Months and months before the two ships sailed, Ingomar and he had been inseparable, while Charlie and Walt often dined with him on board the Sea Elephant.

Well, I was going to say that Captain Bell, or the “Admiral,” as he was more often called, was, like most of his crew, a thorough iceman. The crew were chiefly Americans, and every man Jack of them had braved dangers innumerable on the sea of ice before this.

On the flag-ship were three well-known men of science—a Scot, a German, and an Englishman, but they were just as jolly as anybody. I will not permit my reader to associate long faces, solemnity, and humdrumness with scientists.

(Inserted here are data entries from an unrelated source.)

(* ===== verification/NodeCollector.v ===== *)
(** * Collecting the best nodes for a target (dht/dhtcore/NodeCollector.h,
    DistanceNodeCollector.h, LinkStateNodeCollector.h, Node.h, NodeHeader.h)

    A collector is an array of the best nodes seen so far, worst first. Three
    ways of filtering a node through it share its layout. A pointer to a node of
    the store is its index there, together with what it points at. *)
From Stdlib Require Import Sorting.Sorted.
From S2P Require Import Prelude Memory Endian Bits NaCl Address.

Record Node := { node_reach : Z; node_version : Z; address : Address }.

Record NodeHeader := { addressPrefix : Z; reach : Z; switchIndex : Z; version : Z }.

(** [el_node] is the pointer to the header; [el_body] what [body] points at. *)
Record NodeCollector_Element := {
  el_node : option Z;
  el_body : option Node;
  el_value : Z;
  el_distance : Z
}.

Record NodeCollector := {
  capacity : Z;
  targetPrefix : Z;
  targetAddress : Address;
  thisNodeDistance : Z;
  nodes : list NodeCollector_Element
}.

Definition empty_element : NodeCollector_Element :=
  {| el_node := None; el_body := None; el_value := 0; el_distance := UINT32_MAX |}.
(** ** The best next hop *)
Lemma candidates_spec s cand : In cand (candidates s) <->
  exists i, 0 <= i < s.(size) /\ cand = (i, s.(headers) i, s.(store_nodes) i).
Proof.
  unfold candidates. rewrite in_map_iff. split.
  - intros (k & <- & Hk%in_seq). exists (Z.of_nat k). split; [lia|done].
  - intros (i & Hi & ->). exists (Z.to_nat i). rewrite in_seq, Z2Nat.id by lia. split; [done|lia].
Qed.

Lemma fold_left_ext_cand {A B} (f g : A -> B -> A) l a : (forall a x, f a x = g a x) -> fold_left f l a = fold_left g l a.
Proof. intros H. revert a. induction l as [|x l IH]; intros a; cbn; [done|]. rewrite H. apply IH. Qed.

Lemma fold_filter {A B} (f : A -> B -> A) (p : B -> bool) l a :
  fold_left (fun a x => if p x then f a x else a) l a = fold_left f (List.filter p l) a.
Proof. revert a. induction l as [|x l IH]; intros a; cbn; [done|]. destruct (p x); cbn; apply IH. Qed.

(** An entry that may be used towards the target: one with reach that is nearer
    to it than this node. *)
Definition offered (s : NodeStore) (target : Address) (i : Z) : Prop :=
  0 <= i < s.(size) /\ (s.(headers) i).(reach) <> 0 /\
  candidate_near (getBest_collector target s) (i, s.(headers) i, s.(store_nodes) i) = true.

Definition exact_match (s : NodeStore) (target : Address) (i : Z) : Prop :=
  (s.(store_nodes) i).(address).(ip6) = (snd (Address_getPrefix target)).(ip6).

Lemma distance_exact s target i : store_ok s -> 0 <= i < s.(size) ->
  length (snd (Address_getPrefix target)).(ip6) = 16%nat ->
  node_distance (s.(headers) i) (s.(store_nodes) i) (getBest_collector target s) = 0 <-> exact_match s target i.
Proof.
  intros Hs Hi Hl. unfold node_distance, exact_match, getBest_collector.
  rewrite (surjective_pairing (Address_getPrefix target)). cbn [targetPrefix targetAddress].
  pose proof (ok_entry s Hs i Hi) as [_ E1 _ E2 _ E3 _ _].
  set (a := address (store_nodes s i)) in *. rewrite getPrefix_prefix, E2 in E1.
  assert ((Bits_memcmp (ip6 a) (ip6 (snd (Address_getPrefix target))) =? 0) =
    bool_decide (ip6 a = ip6 (snd (Address_getPrefix target)))) as ->.
  { apply eq_true_iff_eq. rewrite Z.eqb_eq, bool_decide_eq_true. apply memcmp_0. congruence. }
  rewrite E1. split.
  - destruct (bool_decide_reflect (ip6 a = ip6 (snd (Address_getPrefix target)))); cbn [negb]; [done|].
    rewrite andb_true_r. destruct (Z.eqb_spec (Z.lxor (Endian_bigEndianToHost32 (load 4 (of_list (ip6 a)) 8)) (fst (Address_getPrefix target))) 0) as [E|E]; lia.
  - intros E. rewrite bool_decide_eq_true_2 by done. rewrite andb_false_r, getPrefix_prefix, E, Z.lxor_nilpotent. done.
Qed.

Lemma offered_value s target i : store_ok s -> offered s target i ->
  LinkStateNodeCollector_getValue (s.(headers) i) (s.(store_nodes) i) 0 = 64 - Bits_log2x64 (npath s i) /\
  1 <= 64 - Bits_log2x64 (npath s i).
Proof.
  intros Hs (Hi & Hr & _). pose proof (label_log2 _ (store_label s i Hs Hi)) as Hl.
  unfold LinkStateNodeCollector_getValue. cbn [Z.eqb]. rewrite (proj2 (Z.eqb_neq _ _) Hr). cbn [negb].
  fold (npath s i). unfold u64. rewrite Z.mod_small by lia. lia.
Qed.

Lemma getBest_spec (s : NodeStore) (target : Address) :
  store_ok s -> length (snd (Address_getPrefix target)).(ip6) = 16%nat ->
  match NodeStore_getBest target s with
  | (s', Some i) => s' = nodeForIndex s i /\ offered s target i /\
      forall j, offered s target j ->
        (exact_match s target j -> exact_match s target i) /\
        ((exact_match s target j <-> exact_match s target i) -> Bits_log2x64 (npath s i) <= Bits_log2x64 (npath s j))
  | (s', None) => s' = s /\ forall j, ~ offered s target j
  end.
Proof.
  intros Hs Hl. unfold NodeStore_getBest. set (c := getBest_collector target s).
  rewrite (fold_left_ext_cand _ (fun a x => if (fun '(_, h, _) => negb (reach h =? 0)) x then
    (fun c '(index, header, body) => LinkStateNodeCollector_addNode index header body c) a x else a))
    by (intros ? [[? ?] ?]; done).
  rewrite fold_filter. set (l := List.filter _ _).
  assert (forall i, offered s target i <-> 0 <= i < size s /\
    In (i, headers s i, store_nodes s i) l /\ candidate_near c (i, headers s i, store_nodes s i) = true) as Hoff.
  { intros i. unfold offered, l. rewrite filter_In, candidates_spec, negb_true_iff, Z.eqb_neq. split.
    - intros (H1 & H2 & H3). split_and!; eauto; lia.
    - intros (H1 & [_ H2] & H3). done. }
  destruct (linkstate_collect_best c l empty_element) as (r & Hr & _ & Hfrom & Hbest).
  { unfold c, getBest_collector. destruct (Address_getPrefix target). done. }
  unfold linkstate_collect in Hr. rewrite Hr. cbn [hd]. destruct Hfrom as [->|(cand & Hin & Hn & ->)].
  - cbn [empty_element el_node]. split; [done|]. intros j Hj. destruct (offered_value s target j Hs Hj) as [Ev Hv].
    apply Hoff in Hj as (_ & H1 & H2). specialize (Hbest _ H1 H2). revert Hbest.
    unfold preferred. cbn [linkstate_element el_value el_distance empty_element]. rewrite Ev.
    change (UINT32_MAX =? 0) with false. destruct (node_distance _ _ _ =? 0); cbn [Bool.eqb andb orb negb]; lia.
  - pose proof Hin as (Hc & Hr0)%filter_In. apply candidates_spec in Hc as (i & Hi & ->).
    cbn [linkstate_element el_node]. split; [done|]. assert (offered s target i) as Hoi by (apply Hoff; done).
    split; [done|]. intros j Hj. destruct (offered_value s target j Hs Hj) as [Ev Hv], (offered_value s target i Hs Hoi) as [Ev' Hv'].
    pose proof Hj as Hj'. apply Hoff in Hj as (Hjr & H1 & H2). specialize (Hbest _ H1 H2). revert Hbest.
    unfold preferred. cbn [linkstate_element el_value el_distance]. rewrite Ev, Ev'.
    rewrite <-!distance_exact by (done || lia). fold c.
    destruct (Z.eqb_spec (node_distance (headers s j) (store_nodes s j) c) 0),
      (Z.eqb_spec (node_distance (headers s i) (store_nodes s i) c) 0); cbn [Bool.eqb andb orb negb]; intros ?; split; lia || tauto.

Qed.

(** The next hop chosen for an address is an entry with reach that is nearer
    to the address than this node, if there is any; none is an exact match if
    the chosen one is not, and among those that are alike in this no label is
    shorter. The node is brought up to date with its header, and nothing else
    changes. *)
Theorem NodeStore_getBest_spec (s : NodeStore) (target : Address) :
  store_ok s -> length (snd (Address_getPrefix target)).(ip6) = 16%nat ->
  match NodeStore_getBest target s with
  | (s', Some i) => s' = nodeForIndex s i /\ offered s target i /\
      forall j, offered s target j ->
        (exact_match s target j -> exact_match s target i) /\
        ((exact_match s target j <-> exact_match s target i) -> Bits_log2x64 (npath s i) <= Bits_log2x64 (npath s j))
  | (s', None) => s' = s /\ forall j, ~ offered s target j
  end.
Proof. apply getBest_spec. Qed.
End invariant.

(** ** Witness: a table with one entry *)
Definition demo_ip6 (k : Z) : list Z := 0xFC :: repeat k 15.
Definition demo_known (k p : Z) : Address := {| ip6 := demo_ip6 k; key := repeat k 32; path := p |}.
Definition demo_store : NodeStore :=
  {| thisNodeAddress := demo_known 9 1;
     headers := fun i => if i =? 0 then
       {| addressPrefix := 0x07070707; reach := 5; switchIndex := @getSwitchIndex x86 (demo_known 7 0x153); version := 2 |}
       else zero_header;
     store_nodes := fun i => if i =? 0 then
       {| node_reach := 5; node_version := 2; address := demo_known 7 0x153 |} else zero_node;
     store_capacity := 2; size := 1; labelSum := 8 |}.

Lemma demo_store_ok : @store_ok x86 toy_nacl demo_store.
Proof.
  split.
  - reflexivity.
  - cbn. lia.
  - intros i Hi. unfold npath. cbn in *. destruct (Z.eqb_spec i 0); [lia|done].
  - intros i Hi. cbn in Hi. assert (i = 0) as -> by lia. split; try reflexivity.
    + cbn. unfold label_ok. lia.
    + cbn. intros [=].
  - cbn. lia.
  - vm_compute. split; [discriminate|reflexivity].
Qed.

Lemma demo_addr_ok : @addr_ok x86 toy_nacl demo_store.(thisNodeAddress) (demo_known 7 0x13).
Proof. split; try reflexivity; [cbn; unfold label_ok; lia|cbn; intros [=]]. Qed.


Lemma NodeStore_brokenPath_spec_witness :
  exists s', @NodeStore_brokenPath x86 0x13 demo_store = Some (s', 1) /\ s'.(size) = 0.
Proof.
  destruct (@NodeStore_brokenPath_spec x86 toy_nacl 0x13 ltac:(unfold label_ok; lia) demo_store demo_store_ok)
    as (s' & E & _).
  assert (option_map (fun '(s', r) => (size s', r)) (@NodeStore_brokenPath x86 0x13 demo_store) = Some (0, 1)) as H
    by (vm_compute; reflexivity).
  exists s'. rewrite E in *. injection H as Hz Hr. split; [|done]. rewrite Hz. reflexivity.
Defined.

Lemma NodeStore_getBest_spec_witness :
  (@NodeStore_getBest x86 toy_nacl (demo_known 7 1) demo_store).2 = Some 0 /\
  @offered x86 toy_nacl demo_store (demo_known 7 1) 0.
Proof.
  pose proof (@NodeStore_getBest_spec x86 toy_nacl demo_store (demo_known 7 1) demo_store_ok eq_refl) as H.
  assert ((@NodeStore_getBest x86 toy_nacl (demo_known 7 1) demo_store).2 = Some 0) as E by (vm_compute; reflexivity).
  destruct (NodeStore_getBest _ _) as [s' r]. cbn [snd] in E. subst r. split; [reflexivity|apply H].
Defined.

Let me add that the British and American flags in this enterprise, instead of being tacked and tagged together as at first proposed, were hoisted, when any occasion demanded their hoisting, one at the peak and another at the fore, or main, as the case might be.

Almost every hour during the voyage to Gibraltar the two barques kept as close together as possible. But here, after a farewell dinner, they parted, the flag-ship bearing up for the Suez Canal, to cruise and make scientific but brief observations all the way down through the Indian Ocean, until she should meet once again with the Walrus at the lonesome and wildly rugged island of Kerguelen, which lies further than 50° South, and in 70° East longitude, or, roughly speaking, about midway ’twixt the Cape of Good Hope and New Zealand.

Both ships carried as much coal as possible, but each had a noble spread of canvas, and so steam was never up while the wind blew fair. The Trades carried the Walrus well and fairly towards the equator, and when these began to fail them, the order was given to get up steam. So no time was lost, the chief object being to get into far Southern seas as soon as possible, and to commence therein the true work of the expedition.

Ingomar had one great, one only ambition. It was to make a noble record that should eclipse that of every nation which had attempted before this, the circumnavigation of the Southern Pole.

The finding of the real pole, as people phrase it, was something which might certainly be dreamt of but never probably accomplished. Yet manly ambition is a noble thing. Let us aim high. If we fire an arrow at the moon, we shall not hit it, but we shall hit a mark far higher than if we had fired at a bush of furze or broom.